Excerpts from a dataset:

____________________

Section Gives.
Context {C : Type} `{!ObPhyOperator C}.
Context (obj_cast : ObObjType -> ObObjType -> ObExprObj -> option (Z * ObExprObj)).
Context (malloc : Z -> bool) (malloc_ok : forall size, malloc size = true).
Context (t : JoinType) (left_outer right_outer : bool) (Hsides : join_sides t = Some (left_outer, right_outer)).
Context (ks : list (column_kind * ObObjType)) (cs : list (Desc * Desc)) (dl dr d0 : ObRowDesc) (L R : list ObRow).
Context (Hd0 : rowdesc_wf d0) (Hin : join_input ks cs dl dr L R).
Context (others : list Expression) (q : list ObObj -> bool) (Hq : conditions_decide others (joined_desc d0 dl dr) q).

Lemma join_gives (l r : C) :
  left_gives right_outer l dl L -> gives r dr R OB_ITER_END ->
  exists out, gives (ObPhyOperator0 := join_operator obj_cast malloc true) (join_over d0 l r t (map Some cs) others)
      (joined_desc d0 dl dr) out OB_ITER_END /\
    rows_are out (filter (fun c => q c = true)
      (merge_join (row_key (map fst cs)) (row_key (map snd cs)) cells_compare pair_cells (left_cells dr) (right_cells dl)
         left_outer right_outer L R)).
Proof.
  intros Hl (r1 & Or & Dr & _ & Rr). destruct Hin as [Hcs Hcl Hcr [Hwl Hwr] Hnd Hmax HL HR HsL HsR].
  destruct (join_desc_spec d0 dl dr Hd0 Hwl Hwr Hnd Hmax) as (d & Ed & Hwd & Hcd & Hkd).
  assert (Ejd : joined_desc d0 dl dr = d) by (unfold joined_desc; by rewrite Ed). rewrite Ejd in *.
  assert (Hl' : exists l1, opens l l1 /\ op_get_row_desc l1 = (OB_SUCCESS, Some dl) /\ left_runs right_outer l1 L).
  { unfold left_gives, left_runs in *. destruct right_outer; [done |]. destruct Hl as (l1 & ? & ? & _ & ?). by exists l1. }
  destruct Hl' as (l1 & Ol & Dl & Rl). clear Hl.
  assert (Hcs' : map Some cs <> []) by (by destruct cs).
  pose proof (join_opens d0 l r l1 r1 t (map Some cs) others dl dr d Ol Or Dl Dr Hcs' Ed) as Hopen.
  pose proof (columns_length d Hwd) as Hlen. rewrite Hcd, length_app in Hlen.
  pose proof (columns_length dl Hwl) as Hlenl. pose proof (columns_length dr Hwr) as Hlenr.
  pose proof (keyed_join_order obj_cast ks cs dl dr Hcl Hcr) as Hjo.
  destruct (opened_runs obj_cast malloc malloc_ok t left_outer right_outer Hsides (map Some cs) others dl dr d
    (keyed_row ks dl (map fst cs)) (keyed_row ks dr (map snd cs)) (row_key (map fst cs)) (row_key (map snd cs))
    (Forall2 typed_cell ks) ltac:(unfold get_column_num; lia) ltac:(unfold get_column_num; lia)
    ltac:(unfold get_column_num; lia) q Hq true l1 r1 L R Hwd Hwr Rl Rr) as (out & Hruns & Hout & Hsame).
  { split; [exact HL |]. split; [exact HR |]. split; (split; [| done]).
    - eapply Forall_impl; [exact HL |]. by intros x [].
    - eapply Forall_impl; [exact HR |]. by intros x []. }
  exists out. split; [| done]. eexists. conjs; [exact Hopen | | | exact Hruns].
  - cbn. unfold join_get_row_desc. cbn. destruct (Z.leb_spec (get_column_num d) 0); [| done]. exfalso.
    destruct cs as [| c cs']; [done |]. apply Forall_cons in Hcl as [[Hc _] _]. unfold get_column_num in *.
    destruct (columns dl); [by apply not_elem_of_nil in Hc |]. cbn in Hlen. lia.
  - eapply Forall_impl; [exact Hout |]. intros row [_ Hd]. unfold set_row_desc. rewrite Hkd. cbn. destruct row; cbn in *; by subst.
Qed.
End Gives.

(** The joined rows in the order of the merge, and as the join of the relational
    algebra. *)
Definition merged (cs : list (Desc * Desc)) (dl dr : ObRowDesc) (left_outer right_outer : bool) (L R : list ObRow)
    : list (list ObObj) :=
  merge_join (row_key (map fst cs)) (row_key (map snd cs)) cells_compare pair_cells (left_cells dr) (right_cells dl)
    left_outer right_outer L R.
Definition union_open (fuel : nat) u : option (Z * ObMergeUnion C) :=
  '(ret, b) ← double_open fuel (base_ u) ;
  let u := with_base u b in
  if ret =? OB_SUCCESS then
    '(ret, descs) ← cons_row_desc b ;
    match descs with
    | None => Some (ret, u)
    | Some (left_row_desc, right_row_desc) =>
        let u := mkUnion (with_desc b left_row_desc) (get_next_row_func_ u) (cur_first_query_row_ u)
          (cur_second_query_row_ u) (last_row_buf_ u) (left_ret_ u) (right_ret_ u) (last_cmp_ u) false
          (last_output_row_ u) right_row_desc (last_row_ u) in
        if distinct_ b then
          let u := mkUnion (base_ u) (get_next_row_func_ u) (cur_first_query_row_ u) (cur_second_query_row_ u)
            malloc_ok (left_ret_ u) (right_ret_ u) (last_cmp_ u) (got_first_row_ u) (last_output_row_ u)
            (right_row_desc_ u) (last_row_ u) in
          if malloc_ok then
            l ← left_op_ (base_ u) ;
            '(lret, row, l) ← child_next fuel l (cur_first_query_row_ u) ;
            let u := left_called u lret row l in
            r ← right_op_ (base_ u) ;
            '(rret, row, r) ← child_next fuel r (cur_second_query_row_ u) ;
            Some (OB_SUCCESS, right_called u rret row r)
          else Some (OB_ALLOCATE_MEMORY_FAILED, u)
        else Some (OB_SUCCESS, u)
    end
  else Some (ret, u).

Definition union_close u : option (Z * ObMergeUnion C) :=
  '(ret, b) ← double_close (base_ u) ;
  Some (ret, mkUnion b (get_next_row_func_ u) (cur_first_query_row_ u) (cur_second_query_row_ u) false
    (left_ret_ u) (right_ret_ u) (last_cmp_ u) false (last_output_row_ u) (right_row_desc_ u) (last_row_ u)).

(** The call on the right child in [all_get_next_row]. *)
Definition all_from_right (fuel : nat) u (row : option ObRow) : option (Z * option ObRow * ObMergeUnion C) :=
  r ← right_op_ (base_ u) ;
  '(ret, row, r) ← child_next fuel r row ;
  let u := right_called u ret (cur_second_query_row_ u) r in
  if ret =? OB_SUCCESS then
    d ← out_desc_ (base_ u) ;
    x ← row ;
    u ← describe_right u d true ;
    Some (OB_SUCCESS, Some (set_row_desc x d), u)
  else Some (ret, row, u).

Definition all_get_next_row (fuel : nat) u : option (Z * option ObRow * ObMergeUnion C) :=
  u ← restore_desc u ;
  if left_ret_ u =? OB_SUCCESS then
    l ← left_op_ (base_ u) ;
    '(ret, row, l) ← child_next fuel l None ;
    let u := left_called u ret (cur_first_query_row_ u) l in
    if ret =? OB_SUCCESS then Some (OB_SUCCESS, row, u)
    else if ret =? OB_ITER_END then all_from_right fuel u row
    else Some (ret, row, u)
  else if left_ret_ u =? OB_ITER_END then
    if right_ret_ u =? OB_SUCCESS then all_from_right fuel u None
    else Some (right_ret_ u, None, u)
  else Some (left_ret_ u, None, u).

(** [left_ret_ = do_distinct(left_op_, cur_first_query_row_)] *)
Definition advance_left (fuel : nat) u : option (ObMergeUnion C) :=
  l ← left_op_ (base_ u) ;
  '(ret, row, l) ← do_distinct obj_cast fuel l (last_row_ u) (cur_first_query_row_ u) ;
  Some (left_called u ret row l).

(** [right_ret_ = do_distinct(right_op_, cur_second_query_row_)] *)
Definition advance_right (fuel : nat) u : option (ObMergeUnion C) :=
  r ← right_op_ (base_ u) ;
  '(ret, row, r) ← do_distinct obj_cast fuel r (last_row_ u) (cur_second_query_row_ u) ;
  Some (right_called u ret row r).

(** The rows of the last output are skipped.  The code [ret] that the source
    sets here is overwritten on every branch that follows. *)
Definition advance (fuel : nat) u : option (ObMergeUnion C) :=
  if got_first_row_ u then
    if last_cmp_ u <? 0 then advance_left fuel u
    else if last_cmp_ u =? 0 then u ← advance_left fuel u ; advance_right fuel u
    else advance_right fuel u
  else Some u.

(** [convert(row, compact_row, last_row_)] after [got_first_row_ = true]. *)
Definition save_output u (row : ObRow) : option (Z * option ObRow * ObMergeUnion C) :=
  '(ret, last) ← save_row row (last_row_ u) (row_buf (last_row_buf_ u)) ;
  Some (ret, Some row,
    mkUnion (base_ u) (get_next_row_func_ u) (cur_first_query_row_ u) (cur_second_query_row_ u) (last_row_buf_ u)
      (left_ret_ u) (right_ret_ u) (last_cmp_ u) true (last_output_row_ u) (right_row_desc_ u) last).

Definition output_first u : option (Z * option ObRow * ObMergeUnion C) :=
  row ← cur_first_query_row_ u ; save_output u row.

Definition output_second u : option (Z * option ObRow * ObMergeUnion C) :=
  d ← out_desc_ (base_ u) ;
  u ← describe_right u d true ;
  row ← cur_second_query_row_ u ;
  save_output u row.

Definition emit u : option (Z * option ObRow * ObMergeUnion C) :=
  if (left_ret_ u =? OB_SUCCESS) && (right_ret_ u =? OB_SUCCESS) then
    row1 ← cur_first_query_row_ u ;
    row2 ← cur_second_query_row_ u ;
    '(ret, cmp) ← row_compare obj_cast row1 row2 ;
    let u := with_cmp u cmp in
    if ret =? OB_SUCCESS then
      if cmp <? 0 then output_first u
      else if cmp =? 0 then output_first u
      else output_second u
    else Some (ret, None, u)
  else if (left_ret_ u =? OB_ITER_END) && (right_ret_ u =? OB_SUCCESS) then
    '(ret, row, u) ← output_second u ; Some (ret, row, with_cmp u 1)
  else if (left_ret_ u =? OB_SUCCESS) && (right_ret_ u =? OB_ITER_END) then
    '(ret, row, u) ← output_first u ; Some (ret, row, with_cmp u (-1))
  else if (left_ret_ u =? OB_ITER_END) && (right_ret_ u =? OB_ITER_END) then
    Some (OB_ITER_END, None, with_cmp u (-1))
  else
    let ret := if negb (left_ret_ u =? OB_SUCCESS) && negb (left_ret_ u =? OB_ITER_END)
               then left_ret_ u else right_ret_ u in
    Some (ret, None, u).

Definition distinct_get_next_row (fuel : nat) u : option (Z * option ObRow * ObMergeUnion C) :=
  u ← restore_desc u ;
  u ← advance fuel u ;
  emit u.

(** [OB_ASSERT(get_next_row_func_)] *)
Definition union_get_next_row (fuel : nat) u : option (Z * option ObRow * ObMergeUnion C) :=
  is_distinct ← get_next_row_func_ u ;
  if (is_distinct : bool) then distinct_get_next_row fuel u else all_get_next_row fuel u.

Definition union_get_row_desc u : Z * option ObRowDesc := set_get_row_desc (base_ u).

(** The row handed out last is an object of the right child when
    [last_output_row_] points to it, and of the left child otherwise. *)
Definition union_row_set_desc u (d : ObRowDesc) : ObMergeUnion C :=
  if last_output_row_ u then default u (describe_right u d true)
  else
    match left_op_ (base_ u) with
    | None => u
    | Some l => left_called u (left_ret_ u) (option_map (fun row => set_row_desc row d) (cur_first_query_row_ u))
                  (op_row_set_desc l d)
    end.
End Operations.

#[export] Instance union_operator {C} `{!ObPhyOperator C} obj_cast malloc_ok : ObPhyOperator (ObMergeUnion C) := {
  op_open := union_open malloc_ok;
  op_close := union_close;
  op_get_next_row := union_get_next_row obj_cast;
  op_get_row_desc := union_get_row_desc;
  op_row_set_desc := union_row_set_desc
}.

(** ** UNION DISTINCT *)

Section Distinct.
Context {C : Type} `{!ObPhyOperator C}.
Context (obj_cast : ObObjType -> ObObjType -> ObExprObj -> option (Z * ObExprObj)).
Context (D : ObRow -> Prop) (descs : ObRowDesc -> Prop) (cmp : ObRow -> ObRow -> Z) `{!RowOrder obj_cast D descs cmp}.
Context (dl dr : ObRowDesc) (Hdl : descs dl).
(** [set_row_desc] resizes the rowkey of a row only for a description with rowkey columns. *)
Context (Hrestore : 0 < rowkey_cell_count_ dl -> 0 < rowkey_cell_count_ dr).
Implicit Types (u : ObMergeUnion C) (L R : list ObRow).

Let merge := union_operator (C := C) obj_cast true.

Lemma restore_described row : set_row_desc row dr = row -> set_row_desc (set_row_desc row dl) dr = row.
Proof.
  intros <-. unfold set_row_desc; cbn. f_equal.
  destruct (Z.ltb_spec 0 (rowkey_cell_count_ dl)), (Z.ltb_spec 0 (rowkey_cell_count_ dr)); auto. lia.
Qed.

(** The left rows, and the right rows that have no equal left row, once each. *)
Record union_spec L R (out : list ObRow) : Prop := {
  us_sorted : strictly_sorted cmp out;
  us_sound : forall y, y ∈ out ->
    y ∈ L \/ exists r, r ∈ R /\ y = set_row_desc r dl /\ forall x, x ∈ L -> cmp x r <> 0;
  us_complete : forall x, x ∈ L \/ x ∈ R -> exists y, y ∈ out /\ cmp x y = 0
}.

Lemma union_spec_nil : union_spec [] [] [].
Proof. split; [constructor | by intros ? ?%elem_of_nil |]. intros x [H | H]; by apply elem_of_nil in H. Qed.

Lemma union_spec_above L R out y y1 :
  D y -> Forall D L -> Forall D R ->
  Forall (fun x => cmp y x < 0) L -> Forall (fun x => cmp y x < 0) R -> union_spec L R out ->
  y1 ∈ out -> D y1 /\ cmp y y1 < 0.
Proof.
  intros Hy HL HR BL BR H H1. rewrite Forall_forall in *. destruct (us_sound _ _ _ H y1 H1) as [Hx | (r & Hr & -> & _)].
  - auto.
  - destruct (ro_desc r dl (HR r Hr) Hdl) as [HD E]. split; [done |].
    apply (cmp_lt_trans D cmp y r); auto. rewrite (cmp_zero_sym D cmp) in E by auto. lia.
Qed.
(** [convert(row, compact_row, last_row_)] *)
Definition save u (row : ObRow) : option (Z * ObMergeDistinct C) :=
  '(ret, last) ← save_row row (last_row_ u) (row_buf (last_row_buf_ u)) ;
  Some (ret, mkDistinct (child_op_ u) (distinct_columns_ u) true last (last_row_buf_ u)).

(** The loop after the first row; [k] bounds its rounds. *)
Fixpoint distinct_loop (k fuel : nat) u : option (Z * option ObRow * ObMergeDistinct C) :=
  match k with
  | O => None
  | S k' =>
      c ← child_op_ u ;
      '(ret, this_row, c) ← child_next fuel c None ;
      let u := with_child u c in
      if ret =? OB_SUCCESS then
        match this_row with
        | None => Some (OB_INVALID_ARGUMENT, None, u)
        | Some row =>
            '(ret, equal) ← compare_equal (distinct_columns_ u) row (last_row_ u) ;
            if ret =? OB_SUCCESS then
              if (equal : bool) then distinct_loop k' fuel u
              else '(ret, u) ← save u row ; Some (ret, Some row, u)
            else Some (ret, None, u)
        end
      else Some (ret, None, u)
  end.

Definition distinct_get_next_row (fuel : nat) u : option (Z * option ObRow * ObMergeDistinct C) :=
  match child_op_ u with
  | None => Some (OB_INVALID_ARGUMENT, None, u)
  | Some c =>
      if got_first_row_ u then distinct_loop fuel fuel u
      else
        '(ret, row, c) ← child_next fuel c None ;
        let u := with_child u c in
        if ret =? OB_SUCCESS then
          match row with
          | None => Some (OB_SUCCESS, None, u)
          | Some r => '(ret, u) ← save u r ; Some (ret, row, u)
          end
        else Some (ret, row, u)
  end.

Definition distinct_row_set_desc u (d : ObRowDesc) : ObMergeDistinct C :=
  match child_op_ u with
  | None => u
  | Some c => with_child u (op_row_set_desc c d)
  end.
End Operations.

#[export] Instance distinct_operator {C} `{!ObPhyOperator C} malloc_ok : ObPhyOperator (ObMergeDistinct C) := {
  op_open := distinct_open malloc_ok;
  op_close := distinct_close;
  op_get_next_row := distinct_get_next_row;
  op_get_row_desc := distinct_get_row_desc;
  op_row_set_desc := distinct_row_set_desc
}.

(** ** What the operator needs of its rows *)

(** On the rows of [D] the comparison of the distinct columns succeeds and tells
    whether [cmp] does, and saving a row keeps its columns. *)
Class KeyOrder (cols : list (Z * Z)) (D : ObRow -> Prop) (cmp : ObRow -> ObRow -> Z) : Prop := {
  ko_order :: CmpOrder D cmp;
  ko_equal : forall r1 r2, D r1 -> D r2 -> compare_equal cols r1 r2 = Some (OB_SUCCESS, cmp r1 r2 =? 0);
  ko_save : forall r last, D r -> row_wf last ->
    exists last', save_row r last (row_buf true) = Some (OB_SUCCESS, last') /\ D last' /\ cmp last' r = 0;
  ko_wf : forall r, D r -> row_wf r
}.

(** ** Rows of one description, by some of its columns *)

Section Keys.
Context (ks : list (column_kind * ObObjType)) (d : ObRowDesc) (cols : list (Z * Z)).

(** The kinds of the columns in the description. *)
Context (keys : list (column_kind * ObObjType)).
Context (Hkeys : Forall2 (fun k tc => exists i : nat, column_position d tc.1 tc.2 = Some (Z.of_nat i) /\ ks !! i = Some k)
                   keys cols).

____________________

*What you need to do*.
Reprint the data above from the opening line to the line holding "intros Hl (r1", inclusive, and nothing else.

*Exercise response*.
Section Gives.
Context {C : Type} `{!ObPhyOperator C}.
Context (obj_cast : ObObjType -> ObObjType -> ObExprObj -> option (Z * ObExprObj)).
Context (malloc : Z -> bool) (malloc_ok : forall size, malloc size = true).
Context (t : JoinType) (left_outer right_outer : bool) (Hsides : join_sides t = Some (left_outer, right_outer)).
Context (ks : list (column_kind * ObObjType)) (cs : list (Desc * Desc)) (dl dr d0 : ObRowDesc) (L R : list ObRow).
Context (Hd0 : rowdesc_wf d0) (Hin : join_input ks cs dl dr L R).
Context (others : list Expression) (q : list ObObj -> bool) (Hq : conditions_decide others (joined_desc d0 dl dr) q).

Lemma join_gives (l r : C) :
  left_gives right_outer l dl L -> gives r dr R OB_ITER_END ->
  exists out, gives (ObPhyOperator0 := join_operator obj_cast malloc true) (join_over d0 l r t (map Some cs) others)
      (joined_desc d0 dl dr) out OB_ITER_END /\
    rows_are out (filter (fun c => q c = true)
      (merge_join (row_key (map fst cs)) (row_key (map snd cs)) cells_compare pair_cells (left_cells dr) (right_cells dl)
         left_outer right_outer L R)).
Proof.
  intros Hl (r1 & Or & Dr & _ & Rr). destruct Hin as [Hcs Hcl Hcr [Hwl Hwr] Hnd Hmax HL HR HsL HsR].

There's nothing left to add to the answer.